É considerado, igualmente, “quebra da paz” – no caso, por violação ao direito de não ter o domicílio violado – o ingresso do devedor na residência do credor. Anota Ryan McRobert que:

Regra geral, o credor não pode entrar na casa do devedor sem permissão. Nas jurisdições que enfrentam essa questão, os tribunais concordam que o lar é sagrado e que uma violação da paz ocorre sempre que alguém entra sem permissão. Isso é consistente com a posição geral da lei americana de que a casa é um espaço por autotutela ocorra sem violência, o que levou os tribunais a concluir que a invasão do lar do devedor constitui automaticamente uma violação da paz 75 .

No entanto, normalmente não se considera “quebra da paz” o ingresso em quintal ou garagem:

À medida que o credor se retira do interior da residência do devedor e entra na garagem, quintal ou rua, a possibilidade de o devedor de alegar violação da paz se torna mais difícil. Nenhuma decisão concluiu que a simples invasão de propriedade do devedor [mas] sem entrar na casa constitui uma violação da paz. Em vez disso, os tribunais sustentaram que essas ofensas são uma parte necessária das reintegrações legais da posse 76 .

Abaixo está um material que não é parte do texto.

(* ===== verification/BloopProofs.v ===== *)
(** * Correctness of the event loop (Bloop.v) *)
From S2P Require Import Prelude UtilsList Dlist Bloop.

(** ** Times

    Tick values wrap around.  [since B t] is the distance of [t] behind a base
    [B]; two times less than [2 ^ 31] behind the same base compare by it. *)
Definition since (B t : Z) : Z := u32 (t - B).

Lemma since_range B t : 0 <= since B t < 2 ^ 32.
Proof. unfold since, u32, wrap. apply Z.mod_pos_bound. lia. Qed.

Lemma s32_since B a b :
  since B a < 2 ^ 31 -> since B b < 2 ^ 31 -> s32 (a - b) = since B a - since B b.
Proof.
  unfold since, s32, u32, wrap. intros Ha Hb.
  pose proof (Z.mod_pos_bound (a - B) (2 ^ 32)). pose proof (Z.mod_pos_bound (b - B) (2 ^ 32)).
  assert (E : (a - b + 2 ^ 31) mod 2 ^ 32 = (a - B) mod 2 ^ 32 - (b - B) mod 2 ^ 32 + 2 ^ 31).
  { symmetry. apply Z.mod_unique with ((a - B) / 2 ^ 32 - (b - B) / 2 ^ 32); [lia|].
    pose proof (Z.div_mod (a - B) (2 ^ 32)). pose proof (Z.div_mod (b - B) (2 ^ 32)). lia. }
  rewrite E. lia.
Qed.

(** ** Bits of events *)

Lemma bit_testbit n k : 0 <= n -> 0 <= k -> Z.testbit (bit n) k = (n =? k).
Proof.
  intros Hn Hk. unfold bit. rewrite Z.shiftl_1_l. by rewrite Z.pow2_bits_eqb by lia.
Qed.

Record events_ok (l : loop_ctx) : Prop := {
  eo_sync : 0 <= bitmap_evt_sync l < 2 ^ 32;
  eo_async : 0 <= bitmap_evt_async l < 2 ^ 32;
  eo_map_sync : length (evt_type_map_sync l) = 32%nat;
  eo_map_async : length (evt_type_map_async l) = 32%nat }.

(** the task has its event pending and the bits of [map] set in its type map *)
Definition pending (l : loop_ctx) (task map : Z) : Prop :=
  Z.testbit (bitmap_evt_sync l) task = true
  /\ exists m, evt_type_map_async l !! Z.to_nat task = Some m /\ Z.land m map = map.

(** no pending event is lost between [l] and [l'] *)
Record gains (l l' : loop_ctx) : Prop := {
  ga_ok : events_ok l -> events_ok l';
  ga_sync : forall k, Z.testbit (bitmap_evt_sync l) k = true -> Z.testbit (bitmap_evt_sync l') k = true;
  ga_pending : forall task map, pending l task map -> pending l' task map }.

#[export] Instance gains_preorder : PreOrder gains.
Proof.
  split; [by constructor|]. intros l1 l2 l3 [] []. constructor; auto.
Qed.

Lemma land_range w x y : 0 <= w -> 0 <= x < 2 ^ w -> 0 <= Z.land x y < 2 ^ w.
Proof.
  intros Hw Hx. assert (Z.land x y = Z.land x y mod 2 ^ w) as ->; [|apply Z.mod_pos_bound; lia].
  rewrite <- Z.land_ones by lia. zbits n. destruct (decide (n < w)).
  - by rewrite Z.ones_spec_low, andb_true_r by lia.
  - by rewrite (testbit_high w x) by lia.
Qed.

Da mesma forma, admite-se a recuperação extrajudicial ocorrida em via pública. Aponta F. Anthony Mooney:

Com base nas definições de violação da paz que exigem violência ou ameaça de violência, os tribunais geralmente ratificam a reintegração de posse ocorrida na ausência do devedor, quando a garantia não é retirada de dentro da casa do devedor. As recuperações de automóveis são normalmente realizadas dessa maneira, e usualmente se afirma que a recuperação de um automóvel estacionado em uma rua pública não é uma violação da paz. [...] 77 .

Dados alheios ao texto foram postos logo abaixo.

(** clearing and setting one flag leaves the others *)
Lemma clr_flags g f : g ∈ flag_list -> 0 <= f < 64 ->
  0 <= clr f g < 64 /\ has (clr f g) g = false /\ forall h, h ∈ flag_list -> h <> g -> has (clr f g) h = has f h.
Proof.
  intros Hg Hf. pose (P := fun g h f => (0 <=? clr f g) && (clr f g <? 64) && negb (has (clr f g) g)
    && ((h =? g) || Bool.eqb (has (clr f g) h) (has f h))).
  assert (HP : forall h, h ∈ flag_list -> P g h f = true).
  { intros h Hh. apply (all_pairs P); [vm_compute; reflexivity|done|done|done]. }
  assert (H : forall h, h ∈ flag_list -> (0 <= clr f g < 64 /\ has (clr f g) g = false) /\ (h = g \/ has (clr f g) h = has f h)).
  { intros h Hh. specialize (HP h Hh). unfold P in HP.
    rewrite !andb_true_iff, orb_true_iff, Z.leb_le, Z.ltb_lt, negb_true_iff, Z.eqb_eq, Bool.eqb_true_iff in HP. tauto. }
  split; [apply (H g Hg)|]. split; [apply (H g Hg)|]. intros h Hh Hne. by destruct (proj2 (H h Hh)).
Qed.

Lemma lor_flags g f : g ∈ flag_list -> 0 <= f < 64 ->
  0 <= Z.lor f g < 64 /\ has (Z.lor f g) g = true /\ forall h, h ∈ flag_list -> h <> g -> has (Z.lor f g) h = has f h.
Proof.
  intros Hg Hf. pose (P := fun g h f => (0 <=? Z.lor f g) && (Z.lor f g <? 64) && has (Z.lor f g) g
    && ((h =? g) || Bool.eqb (has (Z.lor f g) h) (has f h))).
  assert (HP : forall h, h ∈ flag_list -> P g h f = true).
  { intros h Hh. apply (all_pairs P); [vm_compute; reflexivity|done|done|done]. }
  assert (H : forall h, h ∈ flag_list -> (0 <= Z.lor f g < 64 /\ has (Z.lor f g) g = true) /\ (h = g \/ has (Z.lor f g) h = has f h)).
  { intros h Hh. specialize (HP h Hh). unfold P in HP.
    rewrite !andb_true_iff, orb_true_iff, Z.leb_le, Z.ltb_lt, Z.eqb_eq, Bool.eqb_true_iff in HP. tauto. }
  split; [apply (H g Hg)|]. split; [apply (H g Hg)|]. intros h Hh Hne. by destruct (proj2 (H h Hh)).
Qed.

Lemma complete_flags f : 0 <= f < 64 ->
  RWNX_CMD_WAIT_COMPLETE f = negb (has f RWNX_CMD_FLAG_WAIT_ACK || has f RWNX_CMD_FLAG_WAIT_CFM).
Proof.
  intros Hf. apply Bool.eqb_true_iff. revert f Hf.
  apply (all_flags (fun f => Bool.eqb (RWNX_CMD_WAIT_COMPLETE f)
    (negb (has f RWNX_CMD_FLAG_WAIT_ACK || has f RWNX_CMD_FLAG_WAIT_CFM)))). vm_compute. reflexivity.
Qed.

Lemma busy_flags f : 0 <= f < 64 ->
  has f (Z.lor RWNX_CMD_FLAG_WAIT_ACK RWNX_CMD_FLAG_WAIT_PUSH)
  = has f RWNX_CMD_FLAG_WAIT_ACK || has f RWNX_CMD_FLAG_WAIT_PUSH.
Proof.
  intros Hf. apply Bool.eqb_true_iff. revert f Hf.
  apply (all_flags (fun f => Bool.eqb (has f (Z.lor RWNX_CMD_FLAG_WAIT_ACK RWNX_CMD_FLAG_WAIT_PUSH))
    (has f RWNX_CMD_FLAG_WAIT_ACK || has f RWNX_CMD_FLAG_WAIT_PUSH))). vm_compute. reflexivity.
Qed.

(** ** The shape of the queue

    The queue is a run [A] of acknowledged commands waiting for a confirmation,
    at most one command [I] in the mailbox or on its way there, and the
    commands [D] waiting for their turn. *)

Definition tok (w : hw) (c : Z) : Z := match store_ w !! c with Some x => tkn x | None => 0 end.
Definition opt (I : option Z) : list Z := match I with Some c => [c] | None => [] end.

(** the commands not pushed yet *)
Definition unpushed (w : hw) (I : option Z) (D : list Z) : list Z :=
  match I with Some c => if bool_decide (pc w !! c = Some AtPush) then c :: D else D | None => D end.

Record shape (w : hw) (A : list Z) (I : option Z) (D : list Z) : Prop := {
  sh_cmds : cmds w = A ++ opt I ++ D;
  sh_nodup : NoDup (cmds w);
  sh_null : NULL ∉ cmds w;
  sh_cell : forall c, c ∈ cmds w -> exists x, store_ w !! c = Some x /\ flags_ok x
    /\ (nonblock x = false -> complete x = Some false /\ is_Some (pc w !! c));
  sh_A : forall c x, c ∈ A -> store_ w !! c = Some x -> wait_ack x = false /\ wait_push x = false;
  sh_I : forall c x, I = Some c -> store_ w !! c = Some x -> wait_ack x = true /\ wait_push x = false;
  sh_D : forall c x, c ∈ D -> store_ w !! c = Some x -> wait_ack x = true /\ wait_push x = true;
  sh_host : msga2e_hostid w = match I with
      | Some c => if bool_decide (pc w !! c = Some AtPush) then NULL else c | None => NULL end;
  sh_atpush : forall c, pc w !! c = Some AtPush -> I = Some c;
  sh_size : queue_sz w = Z.of_nat (length (cmds w)) /\ (length (cmds w) <= 8)%nat /\ max_queue_sz w = 8;
  sh_done : forall c, is_Some (pc w !! c) -> c ∉ cmds w ->
    store_ w !! c = None
    \/ exists x, store_ w !! c = Some x /\ flags_ok x /\ nonblock x = false /\ complete x = Some true;
  sh_msgs : forall c x, c ∈ unpushed w I D -> store_ w !! c = Some x ->
    exists ws, msgs w !! a2e_msg x = Some ws /\ Z.of_nat (length ws) <= IPC_A2E_MSG_BUF_SIZE;
  sh_msgs_inj : forall c c' x x', c ∈ unpushed w I D -> c' ∈ unpushed w I D -> store_ w !! c = Some x ->
    store_ w !! c' = Some x' -> a2e_msg x = a2e_msg x' -> c = c';
  sh_order : exists n, pushed w ++ (tok w <$> unpushed w I D) = Z.of_nat <$> seq 0 n /\ next_tkn w = Z.of_nat n;
  sh_tkn : forall c, c ∈ cmds w -> tok w c < next_tkn w;
  sh_tkn_inj : forall c c', c ∈ cmds w -> c' ∈ cmds w -> tok w c = tok w c' -> c = c';
  sh_state : state w <> RWNX_CMD_MGR_STATE_CRASHED }.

Tampouco se considera quebra da paz o ingresso “em propriedade” – aqui entendida a parte do imóvel que não constitua a “residência” do devedor 78 . Tal ingresso (em “propriedade”, não em “residência”) só é considerado “quebra da paz” quando traz perigo aos moradores. Conforme narra Ryan McRobert,

Os tribunais que avaliam no caso a caso se há quebra da paz na violação de propriedade, pelo credor, durante a recuperação por autotutela, consideram muitos fatores, incluindo: (1) proximidade com a família do devedor (por exemplo, se o credor invadiu o interior ou exterior da casa, no quintal ou na garagem) e (2) esforços do devedor para proteger a propriedade recuperada (por exemplo, portas fechadas, fechaduras e placas) 79 .

Não há consenso, por outro lado, quanto ao ingresso em propriedade com desrespeito a medidas de contenção, tais como placas ou fechaduras:

No entanto, os casos não são conclusivos quando o credor não invade a propriedade do devedor, mas desconsidera medidas expressas adotadas pelo devedor para proteger sua propriedade. Os tribunais geralmente sustentam que um credor que quebra uma trava ou corrente para entrar na propriedade de um devedor é culpado de violar a paz. No entanto, uma corrente de Nova York sustenta que uma violação da paz não ocorre quando um credor entra por uma porta trancada usando uma chave obtida sem autorização ou cortando fechaduras. Embora exista pouca jurisprudência considerando o desrespeito, pelo credor, do sinal de “Não invasão”, de um devedor, um caso sustentou que tal ação não constitui em si mesma uma violação da paz 80 .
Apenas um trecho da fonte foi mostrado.